*Problem details*.
From the entries that follow, reproduce exactly and only the lines from the line with "Definition has_priority (r" to the line with "br)) = Ok (i, r)", endpoints included.

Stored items
- - -
(* ===== verification/QueueProps.v ===== *)
(** * The bounded waiting queue

    What [add_request_to_queue] of DecodeBatch promises: the queue stays within its limit, every
    request is in it or was sent an abort, and the request that is dropped ranks last. *)

From S2P Require Import Prelude ReqPool DecodeBatch.

Section queue.
Context (qc : QueueConfig).

(** The sort key: [direction * priority] and the time of entry. *)
Definition rank_of (r : DReq) : Z := direction qc * default 0 (rq_priority (dr_req r)).

Definition after_eq (x y : DReq) : Prop :=
  rank_of x < rank_of y
  ∨ rank_of x = rank_of y ∧ dr_wait_queue_entry_time x ≤ dr_wait_queue_entry_time y.

Definition has_priority (r : DReq) : Prop := is_Some (rq_priority (dr_req r)).

Lemma rank_ok r : has_priority r → rank qc r = Ok (rank_of r).
Proof. unfold rank, rank_of. by intros [p ->]. Qed.

(** The maximum is the first of the last-ranked requests. *)
Lemma least_preferred_ok rest : ∀ pre bi br,
  Forall has_priority rest → (pre ++ rest) !! bi = Some br → (∀ x, x ∈ pre → after_eq x br) →
  ∃ i r, least_preferred qc (length pre) rest (bi, br, (rank_of br, dr_wait_queue_entry_time br)) = Ok (i, r)
    ∧ (pre ++ rest) !! i = Some r ∧ ∀ x, x ∈ pre ++ rest → after_eq x r.
Proof.
  induction rest as [|r rest IH]; intros pre bi br Hp Hb Hpre; cbn [least_preferred].
  { exists bi, br. rewrite app_nil_r in *. done. }
  inversion Hp as [|? ? Hr Hp']; subst. rewrite (rank_ok r Hr). cbn [mbind res_bind fst snd].
  replace (S (length pre)) with (length (pre ++ [r])) by (rewrite length_app; simpl; lia).
  rewrite (cons_middle r pre rest), app_assoc in *. case_bool_decide as Hbetter.
  - apply IH; [done| |].
    + rewrite lookup_app_l by (rewrite length_app; simpl; lia). by rewrite list_lookup_middle.
    + intros x [Hx|Hx]%elem_of_app.
      * specialize (Hpre x Hx). unfold after_eq in *. lia.
      * apply list_elem_of_singleton in Hx as ->. unfold after_eq. lia.
  - apply IH; [done|done|]. intros x [Hx|Hx]%elem_of_app; [by apply Hpre|].
    apply list_elem_of_singleton in Hx as ->. unfold after_eq. lia.
Qed.

Lemma max_queued_ok q :
  q ≠ [] → Forall has_priority q →
  ∃ i r, max_queued qc q = Ok (i, r) ∧ q !! i = Some r ∧ ∀ x, x ∈ q → after_eq x r.
Proof.
  intros Hne Hp. destruct q as [|r rest]; [done|]. inversion Hp; subst. cbn [max_queued].
  rewrite rank_ok by done. cbn [mbind res_bind].
  apply (least_preferred_ok rest [r] 0 r); [done|done|].
  intros x ->%list_elem_of_singleton. unfold after_eq. lia.
Qed.

(** ** The limit *)

(** With priority scheduling every queued request has a priority; a limit is at least one. *)
Record queue_ok (q : list DReq) : Prop := {
  qo_priority : qc_enable_priority_scheduling qc = true → Forall has_priority q;
  qo_limit n : qc_max_queued_requests qc = Some n → 1 ≤ n
}.

Definition within (q : list DReq) : Prop := ∀ n, qc_max_queued_requests qc = Some n → zlen q ≤ n.

(** The outcome of a queue limit: nobody, the incoming request or a queued one is dropped. *)
Inductive limited (q : list DReq) (r : DReq) : bool → list DReq → list DReq → Prop :=
| limited_room : (∀ n, qc_max_queued_requests qc = Some n → zlen q + 1 ≤ n) → limited q r false [] q
| limited_incoming : (qc_enable_priority_scheduling qc = true → ∀ x, x ∈ q → rank_of x ≤ rank_of r) →
    limited q r true [r] q
| limited_queued v q' : q ≡ₚ v :: q' → rank_of r < rank_of v → (∀ x, x ∈ q' → rank_of x ≤ rank_of v) →
    limited q r (bool_decide (dr_rid v = dr_rid r)) [v] q'.

Lemma abort_on_queued_limit_ok q r :
  queue_ok q → (qc_enable_priority_scheduling qc = true → has_priority r) →
  ∃ ab out q', abort_on_queued_limit qc q r = Ok (ab, out, q') ∧ limited q r ab out q'.
Proof.
  intros [Hq Hl] Hr. unfold abort_on_queued_limit. destruct (qc_max_queued_requests qc) as [n|] eqn:En.
  2:{ eexists _, _, _. split; [done|]. apply limited_room. by rewrite En. }
  case_bool_decide as Hroom.
  { eexists _, _, _. split; [done|]. apply limited_room. rewrite En. by intros n' [= <-]. }
  destruct (qc_enable_priority_scheduling qc) eqn:Ep; cycle 1.
  { cbn [mbind res_bind]. eexists _, _, _. split; [done|]. rewrite bool_decide_true by done.
    apply limited_incoming. by rewrite Ep. }
  destruct (max_queued_ok q) as (i & v & Hm & Hi & Hmax); [|by apply Hq|].
  { intros ->. specialize (Hl n eq_refl). rewrite zlen_nil in Hroom. lia. }
  rewrite Hm. cbn [mbind res_bind]. rewrite (rank_ok r) by auto. cbn [mbind res_bind].
  assert (Hv : has_priority v) by (eapply Forall_lookup_1; [by apply Hq|exact Hi]).
  rewrite (rank_ok v Hv). cbn [mbind res_bind]. case_bool_decide as Hlt; cbn [mbind res_bind].
  - eexists _, _, _. split; [done|]. apply limited_queued; [by apply delete_Permutation|done|].
    intros x Hx. assert (x ∈ q) as Hxq by (rewrite (delete_Permutation q i v Hi); set_solver).
    specialize (Hmax x Hxq). unfold after_eq in Hmax. lia.
  - eexists _, _, _. split; [done|]. rewrite bool_decide_true by done. apply limited_incoming.
    intros _ x Hx. specialize (Hmax x Hx). unfold after_eq in Hmax. lia.
Qed.

(** ** Adding requests *)

(** Queueing may set the priority and the time of a request; it stays the same request. *)
Definition ident (r : DReq) : nat * string := (dr_id r, dr_rid r).

(** [q'] and the aborted [out] are the requests of [q] and the incoming ones. *)
Record queued (q q' out incoming : list DReq) : Prop := {
  qd_all : map ident (q' ++ out) ≡ₚ map ident (q ++ incoming);
  qd_ok : queue_ok q';
  qd_within : within q → within q'
}.

Lemma set_priority_ok r r' :
  set_or_validate_priority qc r = Some r' →
  ident r' = ident r ∧ (qc_enable_priority_scheduling qc = true → has_priority r').
Proof.
  unfold set_or_validate_priority, has_priority. destruct (qc_enable_priority_scheduling qc).
  - case_bool_decide as E; cbn [andb negb]; intros [= <-]; split; try done.
    intros _. by destruct (rq_priority (dr_req r)).
  - cbn [andb negb]. case_match; [done|]. by intros [= <-].
Qed.

Lemma queued_room q r t :
  queue_ok q → (qc_enable_priority_scheduling qc = true → has_priority r) →
  queue_ok (q ++ [set_dr_wait_queue_entry_time t r]).
Proof.
  intros [H1 H2] Hr. split; [|done]. intros E. apply Forall_app. split; [by apply H1|].
  repeat constructor. by apply Hr.
Qed.

Lemma queue_ok_perm q v q' : queue_ok q → q ≡ₚ v :: q' → queue_ok q'.
Proof. intros [H1 H2] Hp. split; [|done]. intros E. specialize (H1 E). rewrite Hp in H1. by inversion H1. Qed.

Lemma add_request_ok now q r :
  queue_ok q → dr_rid r ∉ map dr_rid q →
  ∃ q' out, add_request_to_queue qc now q r = Ok (q', out) ∧ queued q q' out [r]
    ∧ (qc_enable_priority_scheduling qc = true → ∀ v x, v ∈ out → x ∈ q' → rank_of x ≤ rank_of v).
Proof.
  intros Hq Hrid. unfold add_request_to_queue. destruct (set_or_validate_priority qc r) as [r'|] eqn:Er; cycle 1.
  { exists q, [r]. split; [done|]. split; [by split|]. intros E. unfold set_or_validate_priority in Er.
    rewrite E in Er. case_bool_decide; done. }
  destruct (set_priority_ok r r' Er) as [Hid Hpr]. assert (Hrid' : dr_rid r' = dr_rid r) by (by inversion Hid).
  destruct (abort_on_queued_limit_ok q r' Hq Hpr) as (ab & out & q' & -> & Hl). cbn [mbind res_bind].
  inversion Hl as [Hroom|Hinc|v q'' Hp Hlt Hmax]; subst.
  - exists (q' ++ [set_dr_wait_queue_entry_time now r']), []. split; [done|]. split; [|set_solver]. split.
    + rewrite app_nil_r, !map_app. simpl. change (ident (set_dr_wait_queue_entry_time now r')) with (ident r').
      by rewrite Hid.
    + by apply queued_room.
    + intros _ n Hn. rewrite zlen_app. specialize (Hroom n Hn). done.
  - exists q', [r']. split; [done|]. split.
    + split; try done. rewrite !map_app. simpl. by rewrite Hid.
    + intros E w x Hw Hx. apply list_elem_of_singleton in Hw as ->. by apply Hinc.
  - rewrite bool_decide_false.
    2:{ intros Hv. apply Hrid. rewrite <- Hrid', <- Hv, Hp. by left. }
    exists (q' ++ [set_dr_wait_queue_entry_time now r']), [v]. split; [done|]. split; [split|].
    + rewrite !map_app, Hp. simpl. change (ident (set_dr_wait_queue_entry_time now r')) with (ident r').
      rewrite Hid. solve_Permutation.
    + apply queued_room; [by eapply queue_ok_perm|done].
    + intros Hw n Hn. specialize (Hw n Hn). unfold zlen in *. rewrite Hp in Hw.
      rewrite length_app. simpl in *. lia.
    + intros E w x Hw Hx. apply list_elem_of_singleton in Hw as ->. apply elem_of_app in Hx as [Hx|Hx]; [by apply Hmax|].
      apply list_elem_of_singleton in Hx as ->. change (rank_of (set_dr_wait_queue_entry_time now r')) with (rank_of r'). lia.
Qed.

Lemma rids_of_idents l k : map ident l ≡ₚ map ident k → map dr_rid l ≡ₚ map dr_rid k.
Proof. intros Hp. rewrite <- !(map_map ident snd). by rewrite Hp. Qed.

Lemma requeue_ok reqs : ∀ now q,
  queue_ok q → NoDup (map dr_rid (q ++ reqs)) →
  ∃ q' out, requeue qc now q reqs = Ok (q', out) ∧ queued q q' out reqs.
Proof.
  induction reqs as [|r reqs IH]; intros now q Hq Hnd; cbn [requeue].
  { exists q, []. split; [done|]. by split. }
  assert (Hr : dr_rid r ∉ map dr_rid q).
  { rewrite map_app in Hnd. apply NoDup_app in Hnd as (_ & Hd & _). intros Hin. apply (Hd _ Hin). by left. }
  destruct (add_request_ok (now 0%nat) q r Hq Hr) as (q1 & out1 & -> & [A1 A2 A3] & _). cbn [mbind res_bind].
  destruct (IH (λ i, now (S i)) q1 A2) as (q2 & out2 & -> & [B1 B2 B3]).
  { assert (Hp : map ident ((q1 ++ reqs) ++ out1) ≡ₚ map ident (q ++ r :: reqs)).
    { trans (map ident (q1 ++ out1) ++ map ident reqs); [rewrite !map_app; solve_Permutation|].
      rewrite A1, !map_app, <- app_assoc. done. }
    apply rids_of_idents in Hp. rewrite <- Hp, map_app in Hnd. by apply NoDup_app in Hnd as [? _]. }
  cbn [mbind res_bind]. exists q2, (out1 ++ out2). split; [done|]. split; [|done|auto].
  trans (map ident (q2 ++ out2) ++ map ident out1); [rewrite !map_app; solve_Permutation|].
  rewrite B1. trans (map ident (q1 ++ out1) ++ map ident reqs); [rewrite !map_app; solve_Permutation|].
  rewrite A1, !map_app, <- app_assoc. done.
Qed.

End queue.

(** ** Property *)

(** C36: adding a request to the waiting queue keeps the queue within its limit and drops nobody
    silently: the queue and the requests that were sent an abort are together the old queue and the
    new request, and under priority scheduling no request left in the queue ranks behind a dropped
    one. *)
Theorem add_request_bounded qc now q r :
  queue_ok qc q → within qc q → dr_rid r ∉ map dr_rid q →
  ∃ q' out, add_request_to_queue qc now q r = Ok (q', out)
    ∧ map ident (q' ++ out) ≡ₚ map ident (q ++ [r]) ∧ queue_ok qc q' ∧ within qc q'
    ∧ (qc_enable_priority_scheduling qc = true → ∀ v x, v ∈ out → x ∈ q' → rank_of qc x ≤ rank_of qc v).
Proof.
  intros Hq Hw Hr. destruct (add_request_ok qc now q r Hq Hr) as (q' & out & Hgo & [A1 A2 A3] & Hd).
  exists q', out. split_and!; auto.
Qed.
- - -
*Written response*.
Definition has_priority (r : DReq) : Prop := is_Some (rq_priority (dr_req r)).

Lemma rank_ok r : has_priority r → rank qc r = Ok (rank_of r).
Proof. unfold rank, rank_of. by intros [p ->]. Qed.

(** The maximum is the first of the last-ranked requests. *)
Lemma least_preferred_ok rest : ∀ pre bi br,
  Forall has_priority rest → (pre ++ rest) !! bi = Some br → (∀ x, x ∈ pre → after_eq x br) →
  ∃ i r, least_preferred qc (length pre) rest (bi, br, (rank_of br, dr_wait_queue_entry_time br)) = Ok (i, r)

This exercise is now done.